Work instructions:
Nothing outside the stretch is wanted. Repeat exactly the lines of the listing below from the one that contains "intros Hr (recent" through the one that contains "intros Htr. specialize", both ends included.

Extracted information:
(** The record says at most: [c] rounds in a row up to the round before [N], and one
    more once it was asked about in [N]. *)
Definition counted (key : string) (N c : Z) (st : rstate) : Prop :=
  round st = N ∧
  match orphanSeen st !! key with
  | None => True
  | Some r => (0 ≤ or_count r ∧ or_lastRound r ≤ N ∧
               (or_lastRound r = N - 1 → or_count r ≤ c) ∧ (or_lastRound r = N → or_count r ≤ c + 1))%Z
  end.
Definition keeps_counted key N c : relation rstate := λ st1 st2,
  counted key N c st1 → counted key N c st2.
#[local] Instance keeps_counted_preorder key N c : PreOrder (keeps_counted key N c).
Proof. split; [by intros ??|]. intros ??? H12 H23 H1'. auto. Qed.

Lemma counted_count key N c st :
  (0 ≤ c)%Z → counted key N c st → (1 ≤ orphan_count st key ≤ c + 1)%Z.
Proof.
  unfold counted, orphan_count. intros Hc [-> Hr].
  destruct (orphanSeen st !! key) as [r|]; simpl; case_decide; lia.
Qed.

Lemma gate_counted key N c m :
  (0 ≤ c)%Z → keeps (on_memory (keeps_counted key N c)) (on_gate (shouldGC Grace m)).
Proof.
  intros Hc. destruct (decide (mf_Socket m = key)) as [<-|Hne].
  - intros [[v f] st] Hst. pose proof (counted_count _ _ _ _ Hc Hst) as Hcount.
    destruct Hst as [HN Hr]. cbn [fst snd] in *. unfold on_gate. cbn [fst snd].
    rewrite shouldGC_run. cbv zeta.
    destruct (socket_gone f m); [|case_decide; [|case_decide]]; cbn [fst snd]; split; try done; simpl.
    + by rewrite lookup_delete_eq.
    + by rewrite lookup_delete_eq.
    + rewrite lookup_insert_eq. simpl. lia.
  - intros s [HN Hr]. destruct (gate_other key m Hne s) as [HN' Hr']. split; [congruence|].
    by rewrite <- Hr'.
Qed.

(** The gate lets a master pass. *)
Lemma gate_true key N c m n st s2 :
  (0 ≤ c)%Z → counted key N c st → mf_Socket m = key →
  on_gate (shouldGC Grace m) (n, st) = (Ok true, s2) →
  socket_gone (node_fs n) m = true ∨ (0 < Grace ≤ c + 1)%Z.
Proof.
  intros Hc Hst <-. pose proof (counted_count _ _ _ _ Hc Hst) as Hcount. unfold on_gate. cbn [fst snd].
  rewrite shouldGC_run. cbv zeta. destruct n as [v f]. unfold node_fs. simpl.
  destruct (socket_gone f m); [by left|]. case_decide; [done|]. case_decide; [|done].
  intros _. right. lia.
Qed.

(** ** The memory and the history *)

Lemma orphaned_for_le key rs c c' : orphaned_for key rs c → c' ≤ c → orphaned_for key rs c'.
Proof.
  intros (recent & older & -> & <- & Hall) Hle.
  exists (take c' recent), (drop c' recent ++ older). split_and!.
  - by rewrite app_assoc, take_drop.
  - rewrite length_take. lia.
  - by apply Forall_take.
Qed.

Lemma orphaned_for_S key r rs c :
  orphan_in key r → orphaned_for key rs c → orphaned_for key (r :: rs) (S c).
Proof.
  intros Hr (recent & older & -> & <- & Hall). exists (r :: recent), older.
  split_and!; [done|done|by constructor].
Qed.

Lemma orphaned_for_0 key rs : orphaned_for key rs 0.
Proof. by exists [], rs. Qed.

(** A record made in the latest round counts rounds in which the socket was an
    orphan; an older record counts for nothing. *)
Definition tracked (rs : list round_rec) (st : rstate) : Prop := ∀ key,
  match orphanSeen st !! key with
  | None => True
  | Some r => (0 ≤ or_count r ∧ or_lastRound r ≤ round st)%Z ∧
              (or_lastRound r = round st → orphaned_for key rs (Z.to_nat (or_count r)))
  end.

(** The rounds in a row for which the memory has a socket as an orphan, before a new
    round starts. *)
Definition so_far (key : string) (st : rstate) : Z :=
  match orphanSeen st !! key with
  | Some r => if decide (or_lastRound r = round st) then or_count r else 0%Z
  | None => 0%Z
  end.

Lemma so_far_counted rs st key :
  tracked rs st →
  (0 ≤ so_far key st)%Z ∧ orphaned_for key rs (Z.to_nat (so_far key st)) ∧
  counted key (round st + 1) (so_far key st) (next_round st).
Proof.
  intros Htr. specialize (Htr key). unfold so_far, counted. simpl.
  destruct (orphanSeen st !! key) as [r|]; [|split_and!; [done|apply orphaned_for_0|done..]].
  destruct Htr as [[? ?] Hr]. case_decide; split_and!; try done; try lia;
    [by apply Hr|apply orphaned_for_0].
Qed.

(** An orphan in a round, or not one. *)
Lemma orphan_in_dec key r : orphan_in key r ∨ ¬ orphan_in key r.
Proof.
  unfold orphan_in. destruct (decide (key ∈ sockets_of (vpp_masters (rd_node r)))); [|tauto].
  destruct (wanted_by (rd_cluster r)) as [desired|]; [|right; by intros (_ & ? & ? & _)].
  destruct (decide (key ∈ sockets_of desired)); [right|left; eauto].
  by intros (_ & ? & [= <-] & ?).
Qed.

Lemma rounds_tracked rs st : rounds rs st → tracked rs st.
Proof.
  induction 1 as [|rs st k n o k' n' st' _ IH Hrun]; intros key.
  { simpl. by rewrite lookup_empty. }
  set (r0 := RoundRec k n st o n'). assert (st' = (Sync fuel socketPrefixes Grace (k, (n, st))).2.2.2)
    as Hst' by (by rewrite Hrun). destruct (orphan_in_dec key r0) as [Ho|Ho].
  - destruct (so_far_counted rs st key IH) as (Hc & Hfor & Hcnt).
    assert (counted key (round st + 1) (so_far key st) st') as [HN Hrec].
    { rewrite Hst'. refine (round_memory (keeps_counted key _ _) k n st _ Hcnt).
      intros desired m _ _ _. by apply gate_counted. }
    destruct (orphanSeen st' !! key) as [r|]; [|done]. rewrite HN.
    split; [lia|]. intros Hl. apply orphaned_for_le with (S (Z.to_nat (so_far key st))); [|lia].
    by apply orphaned_for_S.
  - assert (same_record key (next_round st) st') as [HN Hrec].
    { rewrite Hst'. refine (round_memory (same_record key) k n st _).
      intros desired m Hw Hm Hno. apply gate_other. intros <-. apply Ho.
      split; [by apply list_elem_of_fmap_2|by exists desired]. }
    specialize (IH key). rewrite <- Hrec, <- HN. simpl in *.
    destruct (orphanSeen st !! key) as [r|]; [|done]. destruct IH as [? _]. split; [lia|]. lia.
Qed.

(** ** Not too early *)

(** C3: The daemon collects no master early, over any history of rounds, whatever changes
    between them and whatever a round ends in.  A master that a round loses was an orphan in
    that round, and either its socket file was gone at the moment the round
    asked about it, or a grace period is configured and the master's socket was
    an orphan in each of that many last rounds, this one included: a pod that was
    seen asking for the socket in any of them keeps its master. *)
Theorem collected_after_grace r rs st m :
  rounds (r :: rs) st →
  (∀ desired, wanted_by (rd_cluster r) = Some desired → Forall (vpp_managed socketPrefixes) desired) →
  m ∈ vpp_masters (rd_node r) → m ∉ vpp_masters (rd_after r) →
  orphan_in (mf_Socket m) r ∧
  ((∃ n, asked_in r m n ∧ socket_gone (node_fs n) m = true) ∨
   (0 < Grace)%Z ∧ orphaned_for (mf_Socket m) (r :: rs) (Z.to_nat Grace)).
Proof.
  inversion 1 as [|rs' st0 k n o k' n' st' Hrs Hrun]; subst. cbn [rd_node rd_after rd_cluster].
  intros Hman Hm Hlost. assert (vpp_masters n' = masters
    (Sync fuel socketPrefixes Grace (k, (n, st0))).2.2) as Hn' by (by rewrite Hrun).
  rewrite Hn' in Hlost. rewrite Sync_run in Hlost. clear Hn'.
  destruct (wanted_by k) as [desired|] eqn:Hw; [|done].
  assert (gate_reads gc_gate) as Hgate by apply shouldGC_gate_reads.
  destruct (Reconcile_lost desired gc_gate (n, next_round st0) m) as [Hno (s1 & s2 & Hask & Hopen)];
    [by apply Hman|done..|].
  assert (orphan_in (mf_Socket m) (RoundRec k n st0 o n')) as Ho.
  { split; [by apply list_elem_of_fmap_2|by exists desired]. }
  split; [done|].
  destruct (so_far_counted rs st0 (mf_Socket m) (rounds_tracked _ _ Hrs)) as (Hc & Hfor & Hcnt).
  assert (counted (mf_Socket m) (round st0 + 1) (so_far (mf_Socket m) st0) s1.2) as Hcnt1.
  { refine (asks_R (on_memory (keeps_counted _ _ _)) _ _ _ desired gc_gate m (n, next_round st0) s1
      _ Hask Hcnt); [intros; apply on_fst_memory, _..|].
    intros m'. apply keeps_gate_open; [apply _|]. intros g [= <-]. by apply gate_counted. }
  destruct s1 as [n1 st1]. destruct (gate_true (mf_Socket m) _ _ m n1 st1 s2 Hc Hcnt1 eq_refl Hopen)
    as [Hgone|HG].
  - left. exists n1. split; [by exists desired, st1|done].
  - right. split; [lia|]. apply orphaned_for_le with (S (Z.to_nat (so_far (mf_Socket m) st0))); [|lia].
    by apply orphaned_for_S.
Qed.

(** ** Not too late *)

Lemma orphan_count_same key st1 st2 :
  same_record key st1 st2 → orphan_count st1 key = orphan_count st2 key.
Proof. intros [HN Hr]. unfold orphan_count. by rewrite HN, Hr. Qed.

(** The gate holds a master back: one more round on its record. *)
Lemma gate_false m n st s2 :
  (0 < Grace)%Z → on_gate (shouldGC Grace m) (n, st) = (Ok false, s2) →
  let count := orphan_count st (mf_Socket m) in
  (count < Grace)%Z ∧ round s2.2 = round st ∧
  orphanSeen s2.2 !! mf_Socket m = Some {| or_count := count; or_lastRound := round st |}.
Proof.
  intros HG. unfold on_gate. cbn [fst snd]. rewrite shouldGC_run. cbv zeta.
  destruct (socket_gone _ m); [done|]. rewrite decide_False by lia.
  case_decide; [done|]. intros [= <-]. cbn. rewrite lookup_insert_eq. split_and!; [lia|done..].
Qed.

Response for this exercise:
  intros Hr (recent & older & -> & <- & Hall). exists (r :: recent), older.
  split_and!; [done|done|by constructor].
Qed.

Lemma orphaned_for_0 key rs : orphaned_for key rs 0.
Proof. by exists [], rs. Qed.

(** A record made in the latest round counts rounds in which the socket was an
    orphan; an older record counts for nothing. *)
Definition tracked (rs : list round_rec) (st : rstate) : Prop := ∀ key,
  match orphanSeen st !! key with
  | None => True
  | Some r => (0 ≤ or_count r ∧ or_lastRound r ≤ round st)%Z ∧
              (or_lastRound r = round st → orphaned_for key rs (Z.to_nat (or_count r)))
  end.

(** The rounds in a row for which the memory has a socket as an orphan, before a new
    round starts. *)
Definition so_far (key : string) (st : rstate) : Z :=
  match orphanSeen st !! key with
  | Some r => if decide (or_lastRound r = round st) then or_count r else 0%Z
  | None => 0%Z
  end.

Lemma so_far_counted rs st key :
  tracked rs st →
  (0 ≤ so_far key st)%Z ∧ orphaned_for key rs (Z.to_nat (so_far key st)) ∧
  counted key (round st + 1) (so_far key st) (next_round st).
Proof.
  intros Htr. specialize (Htr key). unfold so_far, counted. simpl.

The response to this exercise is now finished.